CD49d is a remarkable prognostic biomarker of chronic lymphocytic leukemia (CLL). The cutoff value for the extensively validated 30% of positive CLL cells is able to separate CLL patients into 2 subgroups with different prognoses, but it does not consider the pattern of CD49d expression. In the present study, we analyzed a cohort of 1630 CLL samples and identified the presence of ∼20% of CLL cases (n = 313) characterized by a bimodal expression of CD49d, that is, concomitant presence of a CD49d+ subpopulation and a CD49d- subpopulation. At variance with the highly stable CD49d expression observed in CLL patients with a homogeneous pattern of CD49d expression, CD49d bimodal CLL showed a higher level of variability in sequential samples, and an increase in the CD49d+ subpopulation over time after therapy. The CD49d+ subpopulation from CD49d bimodal CLL displayed higher levels of proliferation compared with the CD49d- cells; and was more highly represented in the bone marrow compared with peripheral blood (PB), and in PB CLL subsets expressing the CXCR4dim/CD5bright phenotype, known to be enriched in proliferative cells.

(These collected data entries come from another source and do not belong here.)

Definition addConnectors (connectorList : list (string * Connector.t))
      (d : ItemDocumentData) : Logged ItemDocumentData :=
    foldl_logged
      (fun d it =>
         if Connector.canvas it.2 then
           match Connector.startNode it.2, Connector.endNode it.2 with
           | Some _, Some _ => addConnectorData (Connector.connectorData it.2) it.1 d
           | _, _ => (d, [Debug ("unresolved connector: " +:+ it.1)])
           end
         else (d, []))
      d connectorList.

Definition addNodes (nodeList : list (string * Node.t)) (d : ItemDocumentData)
    : Logged ItemDocumentData :=
    foldl_logged
      (fun d it =>
         if Node.canvas it.2 && negb (Node.isChildNode it.2)
         then addNodeData (Node.nodeData it.2) it.1 d
         else (d, []))
      d nodeList.

Definition setMicroData (data : MicroData.t) (d : ItemDocumentData) : ItemDocumentData :=
    set_microData data d.

  (** [ItemDocumentData::saveDocumentState(ItemDocument *itemDocument)]. *)
Definition saveDocumentState (itemDocument : option ItemDocument)
      (d : ItemDocumentData) : Logged ItemDocumentData :=
    match itemDocument with
    | None => (d, [])
    | Some doc =>
        let* d := (reset d, []) in
        let* d := addItems (Qt.qmap_entries (doc_items doc)) d in
        let* d := (if isICNDocument doc then
               let* d := addConnectors (Qt.qmap_entries (doc_connectors doc)) d in
               let* d := addNodes (Qt.qmap_entries (doc_nodes doc)) d in
               (if isFlowCodeDocument doc then
                  match doc_microSettings doc with
                  | Some micro => (setMicroData micro d, [])
                  | None => (d, [])
                  end
                else (d, []))
             else (d, [])) in
        (set_documentType (doc_type doc) d, [])
    end.

  (** *** [mergeWithDocument] *)

  (** First node loop: create the junctions the document lacks. *)
Definition merge_create_node (doc : ItemDocument) (it : string * NodeData.t)
    : ItemDocument :=
    match nodeWithID it.1 doc with
    | Some _ => doc
    | None =>
        let junction k :=
          registerUID it.1
            (set_doc_nodes
               (<[it.1 := Node.mk k true false (NodeData.x it.2) (NodeData.y it.2)
                            true []]> (doc_nodes doc)) doc) in
        match doc_type doc with
        | dt_circuit => junction Node.ECNode
        | dt_flowcode => junction Node.FPNode
        | _ => doc
        end
    end.

  (** Second node loop: [node->move(x, y)]. *)
Definition merge_move_node (doc : ItemDocument) (it : string * NodeData.t)
    : ItemDocument :=
    match nodeWithID it.1 doc with
    | Some node =>
        set_doc_nodes
          (<[it.1 := Node.move (NodeData.x it.2) (NodeData.y it.2) node]> (doc_nodes doc))
          doc
    | None => doc
    end.

  (** First item loop: construct the items the document lacks. *)
Definition merge_create_item (doc : ItemDocument) (it : string * ItemData.t)
    : Logged ItemDocument :=
    if bool_decide (ItemData.type it.2 <> "")
       && bool_decide (itemWithID it.1 doc = None)
    then
      match createItem (ItemData.type it.2) doc it.1 with
      | None => (doc, [])
      | Some item =>
          let doc := registerUID it.1 (set_doc_items (<[it.1 := item]> (doc_items doc)) doc) in
          if negb (isValidItem doc item) then
            (removeItem it.1 doc,
             [Warning ("Attempted to create invalid item with id: " +:+ it.1)])
          else
            (set_doc_items
               (<[it.1 := Item.move (ItemData.x it.2) (ItemData.y it.2) item]>
                  (doc_items doc)) doc, [])
      end
    else (doc, []).

  (** Second item loop: restore, finish, select, show. *)
Definition merge_restore_item (selectNew : bool) (doc : ItemDocument)
      (it : string * ItemData.t) : ItemDocument :=
    match itemWithID it.1 doc with
    | None => doc
    | Some item =>
        let item := Item.finishedCreation (restoreFromItemData it.2 item) in
        let doc := set_doc_items (<[it.1 := item]> (doc_items doc)) doc in
        let doc := if selectNew then select (SelItem it.1) doc else doc in
        match itemWithID it.1 doc with
        | Some item => set_doc_items (<[it.1 := Item.show item]> (doc_items doc)) doc
        | None => doc
        end
    end.

  (** Endpoint resolution: a child reference asks the parent item for its
      child node, a plain reference asks the document. *)
Definition resolve_endpoint (doc : ItemDocument) (isChild : bool)
      (parent cid id : string) : Logged (option string) :=
    if isChild then
      match cnItemWithID parent doc with
      | None => (None, [Critical ("Unable to find node parent with id: " +:+ parent)])
      | Some item => (Item.childNode cid item, [])
      end
    else (_ ← nodeWithID id doc; Some id, []).

  (** First connector loop. *)
Definition merge_create_connector (doc : ItemDocument)
      (it : string * ConnectorData.t) : Logged ItemDocument :=
    match connectorWithID it.1 doc with
    | Some _ => (doc, [])
    | None =>
        let id := it.1 in
        let* startNode :=
          resolve_endpoint doc (ConnectorData.startNodeIsChild it.2)
            (ConnectorData.startNodeParent it.2) (ConnectorData.startNodeCId it.2)
            (ConnectorData.startNodeId it.2) in
        let* endNode := resolve_endpoint doc (ConnectorData.endNodeIsChild it.2)
            (ConnectorData.endNodeParent it.2) (ConnectorData.endNodeCId it.2)
            (ConnectorData.endNodeId it.2) in
        match startNode, endNode with
        | Some s, Some e =>
            let lg :=
              match connectorWithID id doc with
              | Some _ => [Warning ("Unregistering connector with ID: " +:+ id)]
              | None => []
              end in
            let doc := unregisterUID id doc in
            let electronic :=
              bool_decide (doc_type doc = dt_circuit)
              || bool_decide (doc_type doc = dt_pinMapEditor) in
            let connector :=
              Connector.mk (if electronic then Connector.Electronic else Connector.Flow)
                true (Some s) (Some e) ConnectorData.init true in
            let doc :=
              registerUID id
                (set_doc_connectors (<[id := connector]> (doc_connectors doc)) doc) in
            let sRole := if electronic then Node.Plain else Node.Output in
            let eRole := if electronic then Node.Plain else Node.Input in
            let doc := set_doc_nodes (alter (Node.attach sRole id) s (doc_nodes doc)) doc in
            let doc := set_doc_nodes (alter (Node.attach eRole id) e (doc_nodes doc)) doc in
            (doc, lg)
        | _, _ =>
            (doc, [Critical "End and start nodes for the connector do not both exist"])
        end
    end.

  (** Second connector loop. *)
Definition merge_restore_connector (selectNew : bool) (doc : ItemDocument)
      (it : string * ConnectorData.t) : ItemDocument :=
    match connectorWithID it.1 doc with
    | Some connector =>
        let doc :=
          set_doc_connectors
            (<[it.1 := Connector.restoreFromConnectorData it.2 connector]>
               (doc_connectors doc)) doc in
        if selectNew then select (SelConnector it.1) doc else doc
    | None => doc
    end.
(** C10. [_checkFinish] and [_checkError] act only on a Running transport:
    in any other state a sequence of late completions changes nothing and
    emits nothing; and from any state, a sequence of completions emits at
    most one finish or error event. *)
Theorem terminal_transitions_guarded (t : Transport) (cs : list Completion) :
  (_state t <> Running -> settle_all cs t = (t, [])) /\
  (length (filter (fun a => is_terminal_event a = true) (settle_all cs t).2) <= 1)%nat.
Proof.
  split.
  - intros H. apply settle_all_not_running, isRunning_false, H.
  - destruct cs as [|c cs]; simpl; [lia|].
    destruct (isRunning t) eqn:E.
    + destruct (settle_running c t E) as [Hs Hn].
      destruct (settle c t) as [t1 a1]. simpl in *.
      rewrite (settle_all_not_running cs t1 Hs), app_nil_r. simpl. lia.
    + rewrite (settle_not_running c t E), (settle_all_not_running cs t E). simpl. lia.
Qed.

Lemma terminal_transitions_guarded_witness :
  settle_all [Completed; Failed (ErrStr "late"); Completed] (pause sample).1 =
  ((pause sample).1, []).
Proof.
  apply (terminal_transitions_guarded (pause sample).1
           [Completed; Failed (ErrStr "late"); Completed]).
  discriminate.
Defined.

End Transport.

(** ** Upload: the chunk planner of [MultiTransport] *)
Module MultiTransport.

Import JsNum.

(** [const kPartSize = 20 * 1024 * 1024;] *)
Definition kPartSize : Z := 20 * 1024 * 1024.

(** An element of [remainParts]: [{partNumber, partSize, start}]. *)
Record Part : Type := mkPart {
  partNumber : Z;
  partSize : num;
  start : num;
}.
(** ** verificar_pdf_valido *)





(** Whatever the attempts meet, the attempts made are 1, 1-2 or 1-2-3. *)
Lemma verificar_pdf_valido_at_most_3 (envs : nat -> tentativa_env) :
  tentativas_de (verificar_pdf_valido envs).2 `prefix_of` [1; 2; 3]%nat.
Proof.
  assert (Hext : forall t e, tentativas_de (externo t e).2 = []).
  { intros t e. unfold externo.
    destruct (arquivo_em_uso e), (t <? max_tentativas)%nat; reflexivity. }
  assert (Hconv : forall t env, tentativas_de (converter t env).2 = []).
  { intros t env. unfold converter.
    destruct (t_convert env) as [pages|e].
    - destruct (0 <? pages)%nat; reflexivity.
    - destruct (arquivo_em_uso e); [destruct (t <? max_tentativas)%nat; reflexivity|].
      match goal with |- context [existsb ?f keywords] => destruct (existsb f keywords) end;
        reflexivity. }
  assert (Hno : forall t env, tentativas_de (tentar t env).2 = []).
  { intros t env. unfold tentar.
    destruct (t_exists env) as [[|]|e]; [|reflexivity|apply Hext].
    destruct (t_st_size env) as [n|e]; [|apply Hext].
    destruct (n =? 0); [reflexivity|]. destruct (n <? 100); [reflexivity|].
    destruct (t_tempdir env) as [e|]; [apply Hext|].
    specialize (Hconv t env). destruct (converter t env) as [fl ev].
    destruct (t_cleanup env) as [e|]; [|exact Hconv].
    specialize (Hext t e). destruct (externo t e) as [fl' ev']. cbn in *.
    unfold tentativas_de in *. by rewrite omap_app, Hconv, Hext. }
  unfold verificar_pdf_valido, max_tentativas. cbn [tentativas_loop].
  pose proof (Hno 1%nat (envs 1%nat)) as H1.
  pose proof (Hno 2%nat (envs 2%nat)) as H2.
  pose proof (Hno 3%nat (envs 3%nat)) as H3.
  destruct (tentar 1 (envs 1%nat)) as [[r1|] ev1]; cbn in *.
  { rewrite H1. by exists [2; 3]%nat. }
  destruct (tentar 2 (envs 2%nat)) as [[r2|] ev2]; cbn in *.
  { unfold tentativas_de in *. rewrite omap_app, H1. cbn. rewrite H2. by exists [3%nat]. }
  destruct (tentar 3 (envs 3%nat)) as [[r3|] ev3]; cbn in *.
  - unfold tentativas_de in *. rewrite omap_app, H1. cbn. rewrite omap_app, H2. cbn.
    rewrite H3. by exists [].
  - unfold tentativas_de in *. rewrite omap_app, H1. cbn. rewrite omap_app, H2. cbn.
    rewrite omap_app, H3. by exists [].
Qed.

Example verificar_pdf_valido_sempre_em_uso :
  verificar_pdf_valido Ex.sempre_em_uso
  = ((false, py "Arquivo em uso após 3 tentativas: [WinError 32] O arquivo já está sendo usado por outro processo"),
     [Tentativa 1; Sleep 1000; Sleep 200; Tentativa 2; Sleep 2000; Sleep 200;
      Tentativa 3; Sleep 200]).
Proof. vm_compute. reflexivity. Qed.


(** ** gerar_csv_arquivos_pdfs *)

Section escrita_facts.
Variables (path_csv : pystr) (registros : list (pystr * pystr * pystr)).
Variables (envs : nat -> escrita_env) (temp_csv_path : pystr) (temp_escrita : option exn).

(** An attempt other than the last that meets a [PermissionError]: the
    backup is tried when due, nothing is written, two seconds of sleep
    follow and the loop goes on. *)
Lemma escrever_uma_PermissionError (tentativas : nat) (fs : files) (msg : pystr) :
  w_escrita (envs tentativas) = Some (PermissionError msg) ->
  (tentativas < max_tentativas)%nat ->
  exists fs1,
    escrever_uma path_csv registros envs temp_csv_path temp_escrita tentativas fs
    = (Ret false, fs1,
       backup_evento (bool_decide (is_Some (fs !! path_csv)) && (1 <? tentativas)%nat)
         (envs tentativas)
       ++ [EscreveCsv tentativas; Dorme 2])
    /\ fs1 !! path_csv = fs !! path_csv.
Proof.
  intros Hw Hlt. apply Nat.ltb_lt in Hlt. unfold escrever_uma, backup_evento.
  rewrite Hw. cbn [is_PermissionError]. rewrite Hlt.
  destruct (bool_decide (is_Some (fs !! path_csv)) && (1 <? tentativas)%nat) eqn:Hb.
  - destruct (w_copy2 (envs tentativas)); [eexists; split; reflexivity|].
    destruct (fs !! path_csv) as [c|] eqn:Hc.
    2:{ rewrite bool_decide_eq_false_2 in Hb by apply is_Some_None. discriminate. }
    eexists; split; [reflexivity|].
    destruct (decide (w_backup_path (envs tentativas) = path_csv)) as [->|Hne].
    + by rewrite lookup_insert_eq.
    + by rewrite lookup_insert_ne.
  - eexists; split; reflexivity.
Qed.

(** The last attempt meeting a [PermissionError]: the fallback file is
    written, and only if that fails too is the [PermissionError] raised. *)
Lemma escrever_uma_fallback (fs : files) (msg : pystr) :
  w_escrita (envs max_tentativas) = Some (PermissionError msg) ->
  exists fs1,
    escrever_uma path_csv registros envs temp_csv_path temp_escrita max_tentativas fs
    = (match temp_escrita with
       | None => Ret true
       | Some _ => Raise (PermissionError msg)
       end,
       match temp_escrita with
       | None => <[temp_csv_path := conteudo registros]> fs1
       | Some _ => fs1
       end,
       backup_evento (bool_decide (is_Some (fs !! path_csv))) (envs max_tentativas)
       ++ [EscreveCsv max_tentativas; EscreveTemp temp_csv_path])
    /\ fs1 !! path_csv = fs !! path_csv.
Proof.
  intros Hw. unfold escrever_uma, backup_evento.
  rewrite Hw. cbn [is_PermissionError]. rewrite andb_true_r.
  replace (max_tentativas <? max_tentativas)%nat with false by reflexivity.
  destruct (bool_decide (is_Some (fs !! path_csv))) eqn:Hb.
  - destruct (w_copy2 (envs max_tentativas)).
    { destruct temp_escrita; eexists; split; reflexivity. }
    destruct (fs !! path_csv) as [c|] eqn:Hc.
    2:{ rewrite bool_decide_eq_false_2 in Hb by apply is_Some_None. discriminate. }
    exists (<[w_backup_path (envs max_tentativas) := c]> fs).
    split; [by destruct temp_escrita|].
    destruct (decide (w_backup_path (envs max_tentativas) = path_csv)) as [->|Hne].
    + by rewrite lookup_insert_eq.
    + by rewrite lookup_insert_ne.
  - destruct temp_escrita; eexists; split; reflexivity.
Qed.

End escrita_facts.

From a clinical standpoint, CLL patients with CD49d bimodal expression, regardless of whether the CD49d+ subpopulation exceeded the 30% cutoff or not, experienced clinical behavior similar to CD49d+ CLL, both in chemoimmunotherapy (n = 1522) and in ibrutinib (n = 158) settings. Altogether, these results suggest that CD49d can drive disease progression in CLL, and that the pattern of CD49d expression should also be considered to improve the prognostic impact of this biomarker in CLL.